EXERCISE OBJECTIVE:
Which lines hold the word "Inductive"? Copy each of them from the material.

------------------------------------------------------------------------

(** Modelled from the spec: the migration [MigrateWispTypeColumn] is not
    among the sources (only its test is).  Section 4.2: it "checks
    [ColumnExists(issues, wisp_type)]; if absent, issues an additive
    column-add with a default; if present, returns success without touching
    the schema"; a failing introspection call aborts the migration with the
    wrapped error. *)
Definition MigrateWispTypeColumn : Mdb (option error) :=
  r <- columnExists "issues" "wisp_type" ;;
  match r with
  | Err err => ret (Some (Errorf "failed to check wisp_type column" err))
  | Ok exists_ =>
      if exists_ then ret None
      else
        err <- db_Exec (sql.ALTER_TABLE_ADD_COLUMN "issues" "wisp_type" "") ;;
        match err with
        | Some err => ret (Some (Errorf "failed to add wisp_type column" err))
        | None => ret None
        end
  end.

End migrations.

(** ** Package [main] of [cmd/bd]: the [sync] command *)

Module bd.

(** What one run of the command does to its surroundings, in order: calls
    on the store (with what they returned), the JSONL export, and lines
    written with [fmt.Fprintf(os.Stderr, ...)].  Format strings are kept as
    the source spells them. *)
Inductive Event : Type :=
| EvCommit (msg : string) (err : option error)
| EvExport (path : string) (err : option error)
| EvHasRemote (name : string) (hasRemote : bool) (err : option error)
| EvPush (err : option error)
| EvStderr (format : string) (args : list Arg).

(** The collaborators of the command, over a process state [W]: the global
    [store], the configuration, the file system.  They are defined elsewhere
    in the repository; the command is written against their signatures. *)
Class Env (W : Type) : Type := {
  (** [store == nil] *)
  store_nil : W → bool;
  (** [beads.FindBeadsDir()] *)
  FindBeadsDir : W → string;
  (** [getActor()] *)
  getActor : W → string;
  (** [config.GetSyncMode()] and the constant [config.SyncModeDoltNative] *)
  GetSyncMode : W → string;
  SyncModeDoltNative : string;
  (** [isDoltNothingToCommit(err)] *)
  isDoltNothingToCommit : error → bool;
  (** [filepath.Join(dir, name)] *)
  filepath_Join : string → string → string;
  (** [store.Commit(rootCtx, msg)] *)
  store_Commit : string → W → option error * W;
  (** [store.HasRemote(rootCtx, name)] *)
  store_HasRemote : string → W → bool * option error * W;
  (** [store.Push(rootCtx)] *)
  store_Push : W → option error * W;
  (** [exportToJSONLWithStore(rootCtx, store, path)] *)
  exportToJSONLWithStore : string → W → option error * W
}.

Section Sync.

Context {W : Type} `{Env W}.

Abbreviation Mw := (M W Event).

Definition Commit (msg : string) : Mw (option error) :=
  λ w, let '(err, w') := store_Commit msg w in (err, w', [EvCommit msg err]).

Definition HasRemote (name : string) : Mw (bool * option error) :=
  λ w, let '(b, err, w') := store_HasRemote name w in ((b, err), w', [EvHasRemote name b err]).

Definition Push : Mw (option error) :=
  λ w, let '(err, w') := store_Push w in (err, w', [EvPush err]).

Definition Export (path : string) : Mw (option error) :=
  λ w, let '(err, w') := exportToJSONLWithStore path w in (err, w', [EvExport path err]).

Definition Fprintf_Stderr (format : string) (args : list Arg) : Mw unit :=
  λ w, (tt, w, [EvStderr format args]).

(** [fmt.Sprintf("bd sync (auto-commit) by %s", actor)] *)
Definition commit_message (actor : string) : string :=
  "bd sync (auto-commit) by " +:+ actor.
(** The three steps of the call, each read off what is found at its path. *)
Lemma load_unified_cases (fs : FileSystem DataFrame) (r : Run) :
  match csv_at fs (unified_path (self r)) with
  | Some (Done df) =>
      exists line,
        load_unified fs r
        = ({| self := set_unified_data df (self r);
              printed := (printed r ++ [line])%list;
              data_dict := dict_set "unified_data" (Frame df) (data_dict r) |},
           None)
  | Some (Failed message) => load_unified fs r = (r, Some message)
  | None =>
      exists line,
        load_unified fs r
        = ({| self := self r; printed := (printed r ++ [line])%list;
              data_dict := data_dict r |}, None)
  end.
Proof.
  unfold csv_at, load_unified, unified_path.
  destruct (path_exists fs _); [|eexists; reflexivity].
  destruct (read_csv fs _); [eexists|]; reflexivity.
Qed.

Lemma load_reference_cases (fs : FileSystem DataFrame) (r : Run) :
  match csv_at fs (reference_path (self r)) with
  | Some (Done df) =>
      exists line,
        load_reference fs r
        = ({| self := set_reference_codes df (self r);
              printed := (printed r ++ [line])%list;
              data_dict := dict_set "reference_codes" (Frame df) (data_dict r) |},
           None)
  | Some (Failed message) => load_reference fs r = (r, Some message)
  | None =>
      exists line,
        load_reference fs r
        = ({| self := self r; printed := (printed r ++ [line])%list;
              data_dict := data_dict r |}, None)
  end.
Proof.
  unfold csv_at, load_reference, reference_path.
  destruct (path_exists fs _); [|eexists; reflexivity].
  destruct (read_csv fs _); [eexists|]; reflexivity.
Qed.

Lemma load_guide_cases (fs : FileSystem DataFrame) (r : Run) :
  exists line,
    load_guide fs r
    = match excel_at fs (guide_path (self r)) with
      | Some (Done sheets) =>
          {| self := set_additional_guide sheets (self r);
             printed := (printed r ++ [line])%list;
             data_dict := dict_set "additional_guide" (Sheets sheets) (data_dict r) |}
      | _ =>
          {| self := self r; printed := (printed r ++ [line])%list;
             data_dict := data_dict r |}
      end.
Proof.
  unfold excel_at, load_guide, guide_path.
  destruct (path_exists fs _); [|eexists; reflexivity].
  destruct (read_excel fs _); eexists; reflexivity.
Qed.

Ltac load_cases fs l :=
  unfold load_all_data;
  let r0 := constr:({| self := l; printed := []; data_dict := [] |}) in
  pose proof (load_unified_cases fs r0) as U; cbn [self] in U;
  destruct (csv_at fs (unified_path l)) as [[dfu|mu]|] eqn:EU;
  [ destruct U as [line1 U] | | destruct U as [line1 U] ];
  rewrite U; clear U;
  try match goal with
      | |- context [load_reference fs ?r1] =>
          pose proof (load_reference_cases fs r1) as R; cbn [self] in R;
          change (reference_path (set_unified_data _ l)) with (reference_path l) in R;
          destruct (csv_at fs (reference_path l)) as [[dfr|mr]|] eqn:ER;
          [ destruct R as [line2 R] | | destruct R as [line2 R] ];
          rewrite R; clear R
      end;
  try match goal with
      | |- context [load_guide fs ?r2] =>
          destruct (load_guide_cases fs r2) as [line3 G]; cbn [self] in G;
          rewrite G; clear G;
          match goal with
          | |- context [excel_at fs ?gp] =>
              change gp with (guide_path l);
              destruct (excel_at fs (guide_path l)) as [[sheets|mg]|] eqn:EG
          end
      end.
Lemma cosineSimilarity_scale_r (k : R) (a b : list R) :
  0 < k -> cosineSimilarity a (map (Rmult k) b) = cosineSimilarity a b.
Proof.
  intros Hk. rewrite !cosineSimilarity_unfold.
  rewrite length_map, dot_scale_self.
  rewrite (dot_comm a (map (Rmult k) b)), dot_scale_l, (dot_comm b a).
  destruct (decide (length a ≠ length b)) as [_ | _]; [reflexivity |].
  destruct (decide (dot a a = 0 ∨ k * k * dot b b = 0)) as [H1 | H1],
           (decide (dot a a = 0 ∨ dot b b = 0)) as [H2 | H2];
    try reflexivity.
  - exfalso. apply H2. rewrite scaled_zero in H1 by exact Hk. exact H1.
  - exfalso. apply H1. rewrite scaled_zero by exact Hk. exact H2.
  - rewrite sqrt_scaled by (lra || apply dot_self_nonneg).
    assert (sqrt (dot a a) ≠ 0) by (apply sqrt_dot_nonzero; tauto).
    assert (sqrt (dot b b) ≠ 0) by (apply sqrt_dot_nonzero; tauto).
    field. repeat split; try assumption. lra.
Qed.

(** X4: over exact reals, multiplying either vector by a positive factor
    leaves the similarity unchanged.  (In binary64 the two results can differ
    in the last bit.) *)
Theorem cosineSimilarity_scale (k : R) (a b : list R) :
  0 < k ->
  cosineSimilarity (map (Rmult k) a) b = cosineSimilarity a b
  /\ cosineSimilarity a (map (Rmult k) b) = cosineSimilarity a b.
Proof.
  intros Hk. split.
  - apply cosineSimilarity_scale_l, Hk.
  - apply cosineSimilarity_scale_r, Hk.
Qed.

Lemma cosineSimilarity_scale_witness :
  cosineSimilarity [1; 0] (map (Rmult 3) [1; 1]) = cosineSimilarity [1; 0] [1; 1].
Proof.
  apply (cosineSimilarity_scale 3 [1; 0] [1; 1]). lra.
Defined.

(** *** The pipelines *)

Abbreviation embedded := (filter (fun n : Note => hasEmbedding n = true)).

Lemma elem_of_map {A B : Type} (f : A -> B) (l : list A) (y : B) :
  y ∈ map f l <-> exists x, y = f x /\ x ∈ l.
Proof.
  rewrite list_elem_of_In, in_map_iff. split.
  - intros (x & <- & Hx). exists x. rewrite list_elem_of_In. auto.
  - intros (x & -> & Hx). exists x. rewrite <- list_elem_of_In. auto.
Qed.
(** Every run of [convertCardToScenario]. *)
Lemma convertCardToScenario_shape jsonString mode genre profileId :
  let run := convertCardToScenario jsonString mode genre profileId in
  ((parseCharacterCard jsonString).1 = Resolved None
   /\ importCalls run.2 = []
   /\ exists r, run.1 = Resolved r /\ success r = false /\ npcs r = []
        /\ errors r = [parseFailureMessage]
        /\ storyTitle r = JString EmptyString)
  \/ exists card,
       (parseCharacterCard jsonString).1 = Resolved (Some card)
       /\ ((exists e, run.1 = Rejected e /\ importCalls run.2 = []
              /\ ~ wellTyped card)
           \/ exists firstMessage greetings,
                normalizeUserMacro_any (ParsedCard.firstMessage card)
                = Resolved firstMessage
                /\ normalizeGreetings (ParsedCard.alternateGreetings card)
                   = Resolved greetings
                /\ ((exists r, run.1 = Resolved r /\ importCalls run.2 = []
                       /\ success r = false /\ npcs r = []
                       /\ storyTitle r = ParsedCard.name card
                       /\ importedFirstMessage r = firstMessage
                       /\ importedAlternateGreetings r = greetings
                       /\ (errors r = [noApiKeyMessage]
                           /\ apiKeyPresent profileId = false
                           \/ errors r = [emptyCardMessage]
                              /\ apiKeyPresent profileId = true
                              /\ exists cardContext,
                                   buildCardContext card
                                   = Resolved cardContext
                                   /\ String_trim cardContext
                                      = EmptyString))
                    \/ exists cardContext titleText seed,
                         apiKeyPresent profileId = true
                         /\ buildCardContext card = Resolved cardContext
                         /\ String_trim cardContext <> EmptyString
                         /\ toStringOf (ParsedCard.name card)
                            = Resolved titleText
                         /\ fallbackSeed card = Resolved seed
                         /\ importCalls run.2
                            = [requestOfCard genre titleText cardContext]
                         /\ run.1
                            = Resolved
                                match
                                  response ←
                                    newOpenAIProvider
                                      (resolvedApiSettings profileId)
                                      (requestOfCard genre titleText
                                         cardContext);
                                  readConversion (ParsedCard.name card)
                                    firstMessage greetings
                                    (content response)
                                with
                                | Resolved r => r
                                | Rejected e =>
                                    fallbackResult card firstMessage
                                      greetings seed e
                                end)).
Proof.
  intros run. subst run. unfold convertCardToScenario.
  pose proof (parseCharacterCard_outcome jsonString) as Hout.
  pose proof (parseCharacterCard_calls jsonString) as Hcalls.
  destruct (parseCharacterCard jsonString) as [parsed tr].
  simpl in Hout, Hcalls. rewrite Hout. clear Hout.
  fold (resolvedApiSettings profileId). fold (apiKeyPresent profileId).
  import_run.
  match goal with |- context [Resolved ?x = Resolved None] =>
    destruct x as [card|] end.
  2: { left. rewrite app_nil_r. split; [done|]. split; [done|]. eauto 10. }
  right. exists card. split; [done|].
  destruct (normalizeUserMacro_any (ParsedCard.firstMessage card))
    as [firstMessage|] eqn:Hfirst; import_step.
  2: { left. rewrite Hcalls. eexists. split; [done|]. split; [done|].
       intros (_ & _ & _ & _ & Htext & _).
       apply normalizeUserMacro_any_text in Htext as [? ?]. congruence. }
  destruct (normalizeGreetings (ParsedCard.alternateGreetings card))
    as [greetings|] eqn:Hgreetings; import_step.
  2: { left. rewrite Hcalls. eexists. split; [done|]. split; [done|].
       intros [? ?]%normalizeGreetings_texts. congruence. }
  destruct (apiKeyPresent profileId) eqn:Hkey; import_step.
  2: { right. exists firstMessage, greetings. do 2 (split; [done|]).
       left. rewrite Hcalls. eauto 12. }
  destruct (buildCardContext card) as [cardContext|] eqn:Hctx; import_step.
  2: { left. rewrite Hcalls. eexists. split; [done|]. split; [done|].
       intros (_ & ? & ? & ? & _ & ? & _).
       destruct (proj1 (buildCardContext_resolves card)) as [? ?]; [done|].
       congruence. }
  destruct (String.eqb_spec (String_trim cardContext) EmptyString)
    as [Hblank|Hblank]; import_step.
  { right. exists firstMessage, greetings. do 2 (split; [done|]).
    left. rewrite Hcalls. eauto 15. }
  destruct (toStringOf (ParsedCard.name card)) as [titleText|] eqn:Htitle;
    import_step.
  2: { left. rewrite Hcalls. eexists. split; [done|]. split; [done|].
       intros ([? ?]%toStringOf_text & _). congruence. }
  right. exists firstMessage, greetings. do 2 (split; [done|]). right.
  destruct (proj2 (buildCardContext_resolves card)) as (Hs & Hd & _);
    [by eauto|].
  destruct (fallbackSeed_resolves card Hs Hd) as [seed Hseed].
  exists cardContext, titleText, seed. rewrite Hseed.
  fold (requestOfCard genre titleText cardContext).
  do 5 (split; [done|]).
  unfold mbind, Outcome_bind.
  destruct (newOpenAIProvider _ _) as [response|e]; import_step.
  - destruct (readConversion _ _ _ _) as [r|e] eqn:Hread; import_step;
      by rewrite Hcalls.
  - by rewrite Hcalls.
Qed.
(** * archr: the QEMU tracer bow ([archr/arsenal/qemu_tracer.py])

    A shallow embedding of [QEMUTracerBow] and of the Python primitives its
    methods call, followed by the properties of the tracer that the
    specification states.

    Conventions.
    - Python [bytes] are [list byte]; Python [str] used as paths and command
      arguments are [string]; Python [int] is [Z].
    - A class attribute that defaults to [None] is an [option] field.
    - An exception is a value of [exn]; code that can raise returns
      [result].
    - The execution environment (the target's file system, the local file
      system) is an explicit [World] threaded through the session. *)

From Stdlib Require Import ZArith List Lia Bool.
From Stdlib Require Import Strings.String Strings.Ascii Strings.Byte.
From Stdlib Require Import Numbers.DecimalString.
From Stdlib Require DecimalNat.
From stdpp Require Import base option list gmap strings fin_maps.
Import ListNotations.

Local Open Scope Z_scope.
Local Open Scope list_scope.

(** ** Bytes *)

Abbreviation bytes := (list byte).

(** [b"..."] literals. *)
Definition B (s : string) : bytes := list_byte_of_string s.

(** ** Exceptions and results *)

Inductive exn : Type :=
| ArchrError (msg : string)
| IndexError
| ValueError
| AttributeError
| StopIteration
| TypeError
| NotFound (path : string)
| UnicodeEncodeError
| RuntimeError
| OSError.

Inductive result (A : Type) : Type :=
| Ok (a : A)
| Raise (e : exn).
Arguments Ok {A} a.
Arguments Raise {A} e.

Definition rbind {A C : Type} (m : result A) (k : A -> result C) : result C :=
  match m with
  | Ok a => k a
  | Raise e => Raise e
  end.

Definition is_ok {A : Type} (m : result A) : bool :=
  match m with Ok _ => true | Raise _ => false end.

(** ** Python built-ins on [bytes] *)

Module Py.

Definition NL : byte := x0a.
Definition CR : byte := x0d.

(** [Py_ISSPACE]: space, \t, \n, \v, \f, \r. *)
Definition isspace (c : byte) : bool :=
  match c with
  | x20 | x09 | x0a | x0b | x0c | x0d => true
  | _ => false
  end.

(** [s.startswith(prefix)] *)
Fixpoint startswith (prefix s : bytes) : bool :=
  match prefix, s with
  | [], _ => true
  | p :: prefix', c :: s' => Byte.eqb p c && startswith prefix' s'
  | _ :: _, [] => false
  end.

(** The rest of [s] after [prefix], when [s] starts with it. *)
Fixpoint strip_prefix (prefix s : bytes) : option bytes :=
  match prefix, s with
  | [], _ => Some s
  | p :: prefix', c :: s' =>
      if Byte.eqb p c then strip_prefix prefix' s' else None
  | _ :: _, [] => None
  end.

(** [bytes.splitlines()]: lines end at \n, \r or \r\n; the terminators
    are dropped and a trailing terminator opens no further line. [cur] is
    the line being read, reversed. *)
Fixpoint splitlines_from (cur s : bytes) : list bytes :=
  match s with
  | [] => match cur with [] => [] | _ :: _ => [rev cur] end
  | c :: s' =>
      if Byte.eqb c NL then rev cur :: splitlines_from [] s'
      else if Byte.eqb c CR then
        match s' with
        | c' :: s'' =>
            if Byte.eqb c' NL then rev cur :: splitlines_from [] s''
            else rev cur :: splitlines_from [] s'
        | [] => rev cur :: splitlines_from [] s'
        end
      else splitlines_from (c :: cur) s'
  end.

Definition splitlines (s : bytes) : list bytes := splitlines_from [] s.

(** [bytes.split()] without arguments: the maximal runs of
    non-whitespace bytes. [cur] is the field being read, reversed. *)
Fixpoint split_from (cur s : bytes) : list bytes :=
  match s with
  | [] => match cur with [] => [] | _ :: _ => [rev cur] end
  | c :: s' =>
      if isspace c then
        match cur with
        | [] => split_from [] s'
        | _ :: _ => rev cur :: split_from [] s'
        end
      else split_from (c :: cur) s'
  end.

Definition split (s : bytes) : list bytes := split_from [] s.

(** [l[i]] for a non-negative literal index. *)
Definition index {A : Type} (l : list A) (i : nat) : result A :=
  match nth_error l i with
  | Some a => Ok a
  | None => Raise IndexError
  end.

(** [l[-1]] *)
Definition index_last {A : Type} (l : list A) : result A :=
  match rev l with
  | a :: _ => Ok a
  | [] => Raise IndexError
  end.

(** The value of a digit in base 16 ([_PyLong_DigitValue] below 16). *)
Definition hexval (c : byte) : option Z :=
  match c with
  | "0"%byte => Some 0 | "1"%byte => Some 1 | "2"%byte => Some 2
  | "3"%byte => Some 3 | "4"%byte => Some 4 | "5"%byte => Some 5
  | "6"%byte => Some 6 | "7"%byte => Some 7 | "8"%byte => Some 8
  | "9"%byte => Some 9
  | "a"%byte | "A"%byte => Some 10
  | "b"%byte | "B"%byte => Some 11
  | "c"%byte | "C"%byte => Some 12
  | "d"%byte | "D"%byte => Some 13
  | "e"%byte | "E"%byte => Some 14
  | "f"%byte | "F"%byte => Some 15
  | _ => None
  end.
(** The encoder of a Generator that [New] returns. *)
Lemma New_encoder orepo opts w0 (g : Generator) w :
  New orepo opts w0 = (inl g, w) ->
  EncWf (sf g) /\ Encoder.machine (sf g) = machineID g /\ Encoder.lastElapsed (sf g) = 0 /\
  0 <= machineID g < 2 ^ 16.
Proof.
  unfold New. destruct orepo as [repo|]; [|discriminate].
  destruct (applyOptions _ _ _) as [[cfg|e] k1]; [|discriminate].
  destruct (validateConfig cfg k1) as [[e|] k2] eqn:Hval; [discriminate|].
  destruct (callAcquire _ _ _) as [[id [e|]] w1]; [discriminate|].
  destruct (_ || _) eqn:Hrange.
  { destruct (callRelease _ _ _). discriminate. }
  apply orb_false_elim in Hrange as [Hlo Hhi].
  apply Z.ltb_ge in Hlo. change maxMachineID with 65536 in Hhi.
  destruct (Z.geb_spec id 65536); [discriminate|].
  apply validateConfig_ok in Hval as (_ & Hunit & _).
  cbn [sonyflake_New Encoder.lib]. unfold Encoder.New. cbn.
  destruct (Z.ltb_spec (TimeUnit (settings cfg)) time_Millisecond).
  { destruct (callRelease _ _ _). discriminate. }
  destruct (_ || _); [destruct (callRelease _ _ _); discriminate|].
  destruct (negb _); [destruct (callRelease _ _ _); discriminate|].
  intros [= <- _]. cbn. unfold time_Millisecond in *.
  repeat split; cbn; lia.
Qed.

Lemma Inv_launch_ids orepo opts w0 (g : Generator) w :
  New orepo opts w0 = (inl g, w) -> IdInv g (launch g w).
Proof.
  intros HN. destruct (New_encoder _ _ _ _ _ HN) as (Hwf & Hm & Hl & Hr).
  constructor; cbn; first [done | by apply Forall_nil].
Qed.

Lemma Inv_launch_order orepo opts w0 (g : Generator) w :
  New orepo opts w0 = (inl g, w) -> monotone (wclock w) -> OrdInv (launch g w).
Proof.
  intros HN Hmono. destruct (New_encoder _ _ _ _ _ HN) as (Hwf & Hm & Hl & Hr).
  constructor; cbn; try done;
    try first [by apply SSorted_nil | by apply Forall_nil].
  intros n _ He. rewrite Hl. apply Z.div_pos; [lia|]. apply (enc_unit _ Hwf).
Qed.

Lemma callRenew_clock (repo : Repo R) id t (w : World R) :
  wclock (callRenew repo id t w).2 = wclock w.
Proof. unfold callRenew. by destruct (RenewMachineID _ _ _ _). Qed.

Lemma callRelease_clock (repo : Repo R) id (w : World R) :
  wclock (callRelease repo id w).2 = wclock w.
Proof. unfold callRelease. by destruct (ReleaseMachineID _ _ _). Qed.

(** Only [NextID] touches the encoder, the clock and the identifiers. *)
Lemma exec_frame a (s s' : Sys) :
  exec a s = Some s' -> a <> ActNextID ->
  sf (gen s') = sf (gen s) /\ wclock (world s') = wclock (world s) /\
  ids s' = ids s.
Proof.
  intros Hex Ha. unfold exec, heartbeat, Stop in Hex.
  destruct a; try (by destruct Ha);
    repeat match type of Hex with
           | context [callRenew ?r ?i ?t ?w] =>
               pose proof (callRenew_clock r i t w); destruct (callRenew r i t w)
           | context [callRelease ?r ?i ?w] =>
               pose proof (callRelease_clock r i w); destruct (callRelease r i w)
           | context [match ?x with _ => _ end] => destruct x
           end; try discriminate; injection Hex as <-; by cbn in *.
Qed.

------------------------------------------------------------------------

ANSWER:
Inductive Event : Type :=
Inductive exn : Type :=
Inductive result (A : Type) : Type :=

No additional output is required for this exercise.